Гіппократ (бл. 460–377 до н. е.) – давньогрецький лікар і дослідник природи, один з основоположників античної медицини.
Август-язычник, ссылая Назона к диким гетам… – Римський імператор Август Гай Октавіан (63 р. до н. е. – 14 р. н. е.) заслав римського поета Публія Овідія Назона (43 р. до н. е. – бл. 18 р. н. е.) до м. Томи (тепер м. Констанца в Румунії). Гети – племена, що жили в нижній течії Дунаю.
…христианин Н[иколай]… – імператор Микола І.
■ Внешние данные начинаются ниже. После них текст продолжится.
Notation start := (qdma_queue_start qdma_descq_context_setup qdma_descq_context_clear dma_alloc
                     descq_flq_alloc_resource descq_flq_free).

Lemma prog_hw_mm t rv t' :
  has_cmpt (s_q t) = false → qdma_descq_prog_hw qdma_descq_context_setup t = Some (rv, t') →
  t' = t <| s_hw := s_hw t' |>.
Proof using setup_only_hw.
  intros Hc (rv1 & t1 & Ht1%setup_only_hw & Hrun)%qm_bind_some. rewrite Ht1 in Hrun.
  apply prog_pointers_mm in Hrun as [-> _]; [|done]. by destruct t.
Qed.

(** The part of qdma_queue_start before the hardware is programmed. *)
Lemma configured_at r s s1 rv s2 t :
  at_queue r s = Some t → startable (s_xdev t) (s_q t) →
  on_queue r (modq (qdma_descq_config_complete (s_xdev t))) s = Some (tt, s1) →
  on_queue r (qdma_descq_alloc_resource dma_alloc descq_flq_alloc_resource descq_flq_free) s1 = Some (rv, s2) →
  0 <= rv →
  ∃ t2, at_queue r s2 = Some t2 ∧ has_cmpt (s_q t2) = false ∧
    fresh_queue (arr (xd_csr_ring_sz (s_xdev t)) (qc_desc_rng_sz_idx (dq_conf (s_q t))) - 1) (s_q t2) ∧
    dq_pend_list (s_q t2) = dq_pend_list (s_q t) ∧ dq_work_list (s_q t2) = dq_work_list (s_q t) ∧
    s_reqs t2 = s_reqs t ∧ s_ev t2 = s_ev t.
Proof using.
  intros Ht Hsa (t0 & t1 & Ht0 & [= <-] & Ht1)%on_queue_at (t1' & t2 & Ht1' & Hm & Ht2)%on_queue_at Hrv.
  rewrite Ht in Ht0. injection Ht0 as <-. rewrite Ht1 in Ht1'. injection Ht1' as <-.
  exists t2. split; [done|].
  destruct (start_queue_fresh dma_alloc descq_flq_alloc_resource descq_flq_free t rv t2 Hsa) as (Hf & Hty & Hp & Hw & He);
    [by rewrite start_queue_run|done|].
  split. { apply mm_no_cmpt; [exact (fq_mm _ _ Hf)|rewrite Hty; apply Hsa]. }
  rewrite He. done.
Qed.

(** C27. A successful qdma_queue_start of a memory mapped queue makes it
    online with the descriptor ring of its configuration in the initial state
    of the ring invariant, whatever indices, credits, counters, last announced
    producer index and requests an earlier run left in it.  Requests that
    were left on its lists stay there; without them the invariant holds,
    provided the engine starts with its context cleared. *)
Theorem qdma_queue_start_initial s id r q s' :
  id_ref (ds_qmax s) id = Some r → get_queue r s = Some q → startable (ds_xdev s) q →
  start id s = Some (0, s') →
  ∃ q', get_queue r s' = Some q' ∧ dq_q_state q' = Q_STATE_ONLINE ∧
    qc_rngsz (dq_conf q') = arr (xd_csr_ring_sz (ds_xdev s)) (qc_desc_rng_sz_idx (dq_conf q)) - 1 ∧
    dq_pend_list q' = dq_pend_list q ∧ dq_work_list q' = dq_work_list q ∧
    ds_reqs s' = ds_reqs s ∧ ds_ev s' = ds_ev s ∧
    (eng (qc_rngsz (dq_conf q')) (ds_hw s') 0 0 →
     mm_inv (mk_qst (no_requests q') (ds_xdev s') (ds_reqs s') (ds_hw s') (ds_ev s')) 0 0 0).
Proof using setup_only_hw.
  intros Hid Hq Hsa. set (t := mk_qst q (ds_xdev s) (ds_reqs s) (ds_hw s) (ds_ev s)).
  assert (Ht : at_queue r s = Some t) by (unfold at_queue; by rewrite Hq).
  unfold qdma_queue_start. intros (d & s1 & Hd & Hrun)%dm_bind_some. destruct d as [d|]; [|done].
  destruct (get_descq_at _ _ _ _ _ _ Hid Ht Hd) as [-> Ht1]. clear Hd.
  apply dm_bind_some in Hrun as (s1' & s1'' & [= <- <-] & Hrun).
  apply dm_bind_some in Hrun as (rv1 & s2 & (t2 & Ht1' & Ht2)%peek_at & Hrun).
  rewrite Ht1 in Ht1'. injection Ht1' as <-. destruct (rv1 <? 0) eqn:Hrv1; [injection Hrun; lia|].
  assert (Hx : ds_xdev s1 = s_xdev t).
  { unfold at_queue in Ht1. destruct (get_queue r s1); [|done]. by injection Ht1. }
  rewrite Hx in Hrun.
  apply dm_bind_some in Hrun as ([] & s3 & Hcf & Hrun). apply dm_bind_some in Hrun as (rv2 & s4 & Hal & Hrun).
  destruct (rv2 <? 0) eqn:Hrv2; [injection Hrun; lia|].
  destruct (configured_at r s2 s3 rv2 s4 t Ht2 Hsa Hcf Hal) as (t4 & Ht4 & Hc & Hf & Hp & Hw & Hr & He); [lia|].
  apply dm_bind_some in Hrun as (rv3 & s5 & (t4' & t5 & Ht4' & Hm & Ht5)%on_queue_at & Hrun).
  rewrite Ht4 in Ht4'. injection Ht4' as <-. apply prog_hw_mm in Hm; [|done].
  destruct (rv3 <? 0) eqn:Hrv3.
  { apply dm_bind_some in Hrun as (? & ? & _ & Hrun). apply dm_bind_some in Hrun as (? & ? & _ & Hrun).
    injection Hrun. lia. }
  apply dm_bind_some in Hrun as (q6 & s6 & (t5' & t6 & Ht5' & [= <- <-] & Ht6)%on_queue_at & Hrun).
  rewrite Ht5 in Ht5'. injection Ht5' as <-.
  apply dm_bind_some in Hrun as ([] & s7 & [x Ht7]%(intr_list_add_at _ _ _ _ _ _ Ht6) & Hrun).
  apply dm_bind_some in Hrun as ([] & s8 & (cpu & thp & asg & Ht8)%(thread_add_at _ _ _ _ Ht7) & Hrun).
  apply dm_bind_some in Hrun as ([] & s9 & Ht9%(set_q_state_at _ _ _ _ _ Ht8) & [= <-]).
  set (q' := set_thread (s_q t4) cpu thp asg Q_STATE_ONLINE).
  assert (Hend : at_queue r s9 = Some (mk_qst q' x (s_reqs t) (s_hw t5) (s_ev t))).
  { rewrite Ht9, Hm. unfold q'. destruct t4 as [q4 ? ? ? ?]. simpl in *. subst. by destruct q4. }
  clear Ht9. unfold at_queue in Hend. destruct (get_queue r s9) as [q9|] eqn:Hq9; [|done].
  injection Hend as -> <- Hreqs Hhw Hev. clear Hm.
  pose proof (fresh_set_thread _ _ cpu thp asg Q_STATE_ONLINE Hf) as Hf'. fold q' in Hf'.
  exists q'. split; [done|]. split; [by destruct (s_q t4)|]. split; [apply (fq_rngsz _ _ Hf')|].
  assert (Hl : dq_pend_list q' = dq_pend_list (s_q t4) ∧ dq_work_list q' = dq_work_list (s_q t4)) by by destruct (s_q t4).
  destruct Hl as [-> ->]. do 4 (split; [done|]).
  rewrite (fq_rngsz _ _ Hf'). intros Heng. eapply fresh_inv; [by apply fresh_no_requests|done..].
Qed.
End start_initial.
Данте Аліг’єрі (1265–1321) – італійський поет-гуманіст, автор «Божественної комедії». У 1302 р., коли до влади прийшли політичні противники Данте, він був вигнаний з Флоренції.
Майор Мешков… – Мешков Дмитро Васильович, командир 5-го лінійного батальйону Окремого Оренбурзького корпусу, капітан, згодом майор. Став командувати батальйоном невдовзі до прибуття Шевченка в Орську фортецю, в квітні – травні 1847 р. Солдафон, він особисто муштрував поета. Під час другого тривалого перебування Шевченка в Орській фортеці, 1850 року, ставлення до нього Д.В. Мешкова було ще суворішим.
Бездушному сатрапу и наперснику царя… – Йдеться про Перовського Василя Олексійовича (1795–1857), оренбурзького військового губернатора в 1833–1842 рр., оренбурзького і самарського генерал-губернатора з травня 1851 по квітень 1857 р. В.О. Перовський не виправдав сподівань Шевченка на полегшення його становища, хоча й робив певні спроби в цьому напрямі.
…нелепая басня… – Йдеться про поширену в той час вигадку, нібито Шевченко був викуплений з кріпацтва, а потім навчався в Академії мистецтв на кошти царської родини і виявив «невдячність», намалювавши карикатуру на свого «благодійника». Поет неодноразово спростовував цю легенду.